## Work instruction:
Look below for the line that has "rng_calls : nat;". Set down the lines from there through the line that has "mkWorld (S (clock_reads", exactly as written.

-- Records for the task follows --

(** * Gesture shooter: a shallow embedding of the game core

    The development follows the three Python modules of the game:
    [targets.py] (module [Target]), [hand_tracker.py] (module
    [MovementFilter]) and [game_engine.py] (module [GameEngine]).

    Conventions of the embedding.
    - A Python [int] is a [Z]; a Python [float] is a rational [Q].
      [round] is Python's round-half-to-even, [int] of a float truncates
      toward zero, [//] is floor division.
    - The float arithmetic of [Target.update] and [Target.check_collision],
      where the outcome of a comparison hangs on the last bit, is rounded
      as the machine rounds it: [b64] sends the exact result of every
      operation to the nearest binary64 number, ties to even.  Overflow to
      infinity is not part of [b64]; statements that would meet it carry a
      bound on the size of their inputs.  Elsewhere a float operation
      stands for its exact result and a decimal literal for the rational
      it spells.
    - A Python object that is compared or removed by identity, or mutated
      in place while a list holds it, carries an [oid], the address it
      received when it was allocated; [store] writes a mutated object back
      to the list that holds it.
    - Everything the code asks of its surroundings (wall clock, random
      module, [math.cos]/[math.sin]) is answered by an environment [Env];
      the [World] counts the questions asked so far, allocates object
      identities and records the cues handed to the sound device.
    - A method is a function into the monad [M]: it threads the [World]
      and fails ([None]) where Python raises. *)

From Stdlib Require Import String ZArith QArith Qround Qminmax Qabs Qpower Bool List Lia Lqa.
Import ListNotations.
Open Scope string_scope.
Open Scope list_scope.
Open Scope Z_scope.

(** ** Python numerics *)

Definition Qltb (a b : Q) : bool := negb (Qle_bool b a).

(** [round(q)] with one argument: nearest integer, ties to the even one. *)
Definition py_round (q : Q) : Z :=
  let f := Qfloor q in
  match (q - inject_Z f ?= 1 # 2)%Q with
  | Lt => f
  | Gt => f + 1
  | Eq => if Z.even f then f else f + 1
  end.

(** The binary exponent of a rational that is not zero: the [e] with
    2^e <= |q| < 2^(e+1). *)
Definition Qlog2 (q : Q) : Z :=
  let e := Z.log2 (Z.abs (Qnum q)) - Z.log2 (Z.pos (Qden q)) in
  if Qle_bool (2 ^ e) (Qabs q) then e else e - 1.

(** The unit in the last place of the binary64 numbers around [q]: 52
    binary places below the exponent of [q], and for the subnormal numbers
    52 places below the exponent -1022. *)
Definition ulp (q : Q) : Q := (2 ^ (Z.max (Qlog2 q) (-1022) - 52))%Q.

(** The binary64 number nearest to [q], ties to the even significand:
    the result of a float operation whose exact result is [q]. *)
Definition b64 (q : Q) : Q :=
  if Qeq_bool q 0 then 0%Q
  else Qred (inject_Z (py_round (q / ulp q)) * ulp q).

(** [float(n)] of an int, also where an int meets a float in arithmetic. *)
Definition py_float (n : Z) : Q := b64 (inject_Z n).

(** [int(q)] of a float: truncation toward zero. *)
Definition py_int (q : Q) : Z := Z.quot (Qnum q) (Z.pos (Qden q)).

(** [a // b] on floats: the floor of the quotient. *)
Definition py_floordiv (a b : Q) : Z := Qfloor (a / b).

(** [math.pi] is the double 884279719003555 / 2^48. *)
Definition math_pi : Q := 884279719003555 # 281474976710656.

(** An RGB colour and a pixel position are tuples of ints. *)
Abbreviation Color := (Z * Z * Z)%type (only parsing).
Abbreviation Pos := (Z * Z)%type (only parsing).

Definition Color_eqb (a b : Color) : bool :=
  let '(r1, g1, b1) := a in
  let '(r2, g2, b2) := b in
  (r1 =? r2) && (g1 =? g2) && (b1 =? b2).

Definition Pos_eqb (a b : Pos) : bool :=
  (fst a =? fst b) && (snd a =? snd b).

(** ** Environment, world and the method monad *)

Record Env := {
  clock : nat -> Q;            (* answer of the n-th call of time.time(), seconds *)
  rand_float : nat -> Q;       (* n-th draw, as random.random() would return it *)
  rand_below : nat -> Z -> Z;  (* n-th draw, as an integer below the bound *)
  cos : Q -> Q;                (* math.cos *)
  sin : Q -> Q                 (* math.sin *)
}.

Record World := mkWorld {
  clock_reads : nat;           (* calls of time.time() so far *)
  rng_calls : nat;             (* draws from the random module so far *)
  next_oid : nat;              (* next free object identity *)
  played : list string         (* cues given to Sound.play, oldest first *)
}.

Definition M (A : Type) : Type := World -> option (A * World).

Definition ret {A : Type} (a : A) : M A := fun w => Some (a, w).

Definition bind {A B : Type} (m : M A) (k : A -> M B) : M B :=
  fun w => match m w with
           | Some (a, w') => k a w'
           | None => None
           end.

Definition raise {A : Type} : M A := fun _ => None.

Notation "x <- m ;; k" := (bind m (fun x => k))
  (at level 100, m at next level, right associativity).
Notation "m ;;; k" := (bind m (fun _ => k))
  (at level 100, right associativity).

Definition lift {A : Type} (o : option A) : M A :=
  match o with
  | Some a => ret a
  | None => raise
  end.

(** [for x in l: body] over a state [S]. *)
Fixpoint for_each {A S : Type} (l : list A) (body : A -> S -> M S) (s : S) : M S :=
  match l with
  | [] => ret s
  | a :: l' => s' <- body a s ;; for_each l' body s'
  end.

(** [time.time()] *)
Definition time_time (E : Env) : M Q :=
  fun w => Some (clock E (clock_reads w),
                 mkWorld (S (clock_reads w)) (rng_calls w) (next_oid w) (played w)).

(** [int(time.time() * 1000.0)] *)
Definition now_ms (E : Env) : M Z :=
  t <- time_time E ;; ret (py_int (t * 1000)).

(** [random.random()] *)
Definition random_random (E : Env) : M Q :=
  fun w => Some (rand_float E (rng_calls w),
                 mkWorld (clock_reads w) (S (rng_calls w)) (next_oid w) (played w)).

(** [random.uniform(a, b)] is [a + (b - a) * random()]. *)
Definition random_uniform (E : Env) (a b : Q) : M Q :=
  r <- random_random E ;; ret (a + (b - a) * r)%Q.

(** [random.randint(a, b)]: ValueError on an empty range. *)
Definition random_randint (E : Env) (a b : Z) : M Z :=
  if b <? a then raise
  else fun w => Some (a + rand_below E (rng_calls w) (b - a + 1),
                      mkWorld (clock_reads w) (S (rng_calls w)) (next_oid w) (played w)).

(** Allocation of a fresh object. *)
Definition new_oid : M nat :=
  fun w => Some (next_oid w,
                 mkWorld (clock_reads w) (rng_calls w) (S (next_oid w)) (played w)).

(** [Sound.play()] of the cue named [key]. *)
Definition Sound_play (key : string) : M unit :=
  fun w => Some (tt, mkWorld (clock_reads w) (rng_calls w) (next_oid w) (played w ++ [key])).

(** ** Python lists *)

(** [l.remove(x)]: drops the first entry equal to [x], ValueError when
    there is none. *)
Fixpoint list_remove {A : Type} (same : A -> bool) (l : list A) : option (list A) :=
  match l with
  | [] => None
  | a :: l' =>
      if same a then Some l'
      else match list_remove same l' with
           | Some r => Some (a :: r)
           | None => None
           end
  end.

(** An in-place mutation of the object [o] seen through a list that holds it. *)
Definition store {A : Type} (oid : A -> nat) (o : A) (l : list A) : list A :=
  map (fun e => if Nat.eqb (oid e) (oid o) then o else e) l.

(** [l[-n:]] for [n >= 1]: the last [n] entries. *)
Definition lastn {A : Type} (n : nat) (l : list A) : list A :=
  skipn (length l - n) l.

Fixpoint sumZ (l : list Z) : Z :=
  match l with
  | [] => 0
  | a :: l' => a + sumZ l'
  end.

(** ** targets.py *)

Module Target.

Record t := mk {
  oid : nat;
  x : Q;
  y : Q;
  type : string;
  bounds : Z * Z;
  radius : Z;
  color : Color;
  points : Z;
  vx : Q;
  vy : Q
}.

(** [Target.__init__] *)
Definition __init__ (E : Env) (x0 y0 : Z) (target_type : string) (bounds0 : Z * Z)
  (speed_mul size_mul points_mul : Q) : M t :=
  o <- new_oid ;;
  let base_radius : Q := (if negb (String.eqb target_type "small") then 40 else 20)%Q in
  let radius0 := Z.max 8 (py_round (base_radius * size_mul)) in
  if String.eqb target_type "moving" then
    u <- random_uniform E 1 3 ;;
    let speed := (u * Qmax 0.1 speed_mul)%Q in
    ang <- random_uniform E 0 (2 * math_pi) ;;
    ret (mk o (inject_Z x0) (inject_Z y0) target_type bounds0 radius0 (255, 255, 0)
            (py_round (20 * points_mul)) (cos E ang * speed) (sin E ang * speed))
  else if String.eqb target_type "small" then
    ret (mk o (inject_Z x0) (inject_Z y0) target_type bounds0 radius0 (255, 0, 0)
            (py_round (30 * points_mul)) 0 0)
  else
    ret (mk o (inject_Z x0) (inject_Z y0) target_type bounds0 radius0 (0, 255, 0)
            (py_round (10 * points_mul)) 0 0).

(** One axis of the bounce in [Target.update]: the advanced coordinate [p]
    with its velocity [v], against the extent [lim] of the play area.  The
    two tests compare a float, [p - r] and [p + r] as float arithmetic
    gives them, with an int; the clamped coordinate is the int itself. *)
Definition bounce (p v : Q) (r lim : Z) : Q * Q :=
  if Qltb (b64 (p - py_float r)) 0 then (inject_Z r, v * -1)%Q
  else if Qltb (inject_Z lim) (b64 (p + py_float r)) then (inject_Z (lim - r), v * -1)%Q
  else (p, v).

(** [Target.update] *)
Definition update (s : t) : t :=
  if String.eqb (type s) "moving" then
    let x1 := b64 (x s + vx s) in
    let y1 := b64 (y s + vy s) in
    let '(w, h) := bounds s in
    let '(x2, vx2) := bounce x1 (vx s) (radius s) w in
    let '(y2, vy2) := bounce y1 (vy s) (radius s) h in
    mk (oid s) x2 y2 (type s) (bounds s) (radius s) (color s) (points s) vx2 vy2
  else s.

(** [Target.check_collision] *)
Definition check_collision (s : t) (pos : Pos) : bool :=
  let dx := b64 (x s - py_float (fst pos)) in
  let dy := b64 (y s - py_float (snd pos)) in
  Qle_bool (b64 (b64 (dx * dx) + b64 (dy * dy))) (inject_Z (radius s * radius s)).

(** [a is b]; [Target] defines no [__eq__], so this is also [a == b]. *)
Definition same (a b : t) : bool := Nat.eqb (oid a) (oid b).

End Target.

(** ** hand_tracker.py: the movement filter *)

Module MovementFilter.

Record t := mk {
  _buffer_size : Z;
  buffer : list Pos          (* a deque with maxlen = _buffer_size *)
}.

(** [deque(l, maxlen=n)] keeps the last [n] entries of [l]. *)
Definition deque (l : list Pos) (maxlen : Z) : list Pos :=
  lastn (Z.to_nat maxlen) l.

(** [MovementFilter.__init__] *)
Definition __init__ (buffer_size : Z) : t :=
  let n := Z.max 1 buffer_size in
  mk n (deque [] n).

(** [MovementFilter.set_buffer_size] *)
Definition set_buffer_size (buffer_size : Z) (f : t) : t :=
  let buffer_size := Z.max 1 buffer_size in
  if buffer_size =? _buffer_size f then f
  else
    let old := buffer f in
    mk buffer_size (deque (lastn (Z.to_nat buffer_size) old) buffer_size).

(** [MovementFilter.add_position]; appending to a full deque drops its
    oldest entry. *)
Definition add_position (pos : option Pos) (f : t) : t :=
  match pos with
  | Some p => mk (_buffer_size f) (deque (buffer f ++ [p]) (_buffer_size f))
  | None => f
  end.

-- Records for the task concluded --

## Response to this task:
  rng_calls : nat;             (* draws from the random module so far *)
  next_oid : nat;              (* next free object identity *)
  played : list string         (* cues given to Sound.play, oldest first *)
}.

Definition M (A : Type) : Type := World -> option (A * World).

Definition ret {A : Type} (a : A) : M A := fun w => Some (a, w).

Definition bind {A B : Type} (m : M A) (k : A -> M B) : M B :=
  fun w => match m w with
           | Some (a, w') => k a w'
           | None => None
           end.

Definition raise {A : Type} : M A := fun _ => None.

Notation "x <- m ;; k" := (bind m (fun x => k))
  (at level 100, m at next level, right associativity).
Notation "m ;;; k" := (bind m (fun _ => k))
  (at level 100, right associativity).

Definition lift {A : Type} (o : option A) : M A :=
  match o with
  | Some a => ret a
  | None => raise
  end.

(** [for x in l: body] over a state [S]. *)
Fixpoint for_each {A S : Type} (l : list A) (body : A -> S -> M S) (s : S) : M S :=
  match l with
  | [] => ret s
  | a :: l' => s' <- body a s ;; for_each l' body s'
  end.

(** [time.time()] *)
Definition time_time (E : Env) : M Q :=
  fun w => Some (clock E (clock_reads w),
                 mkWorld (S (clock_reads w)) (rng_calls w) (next_oid w) (played w)).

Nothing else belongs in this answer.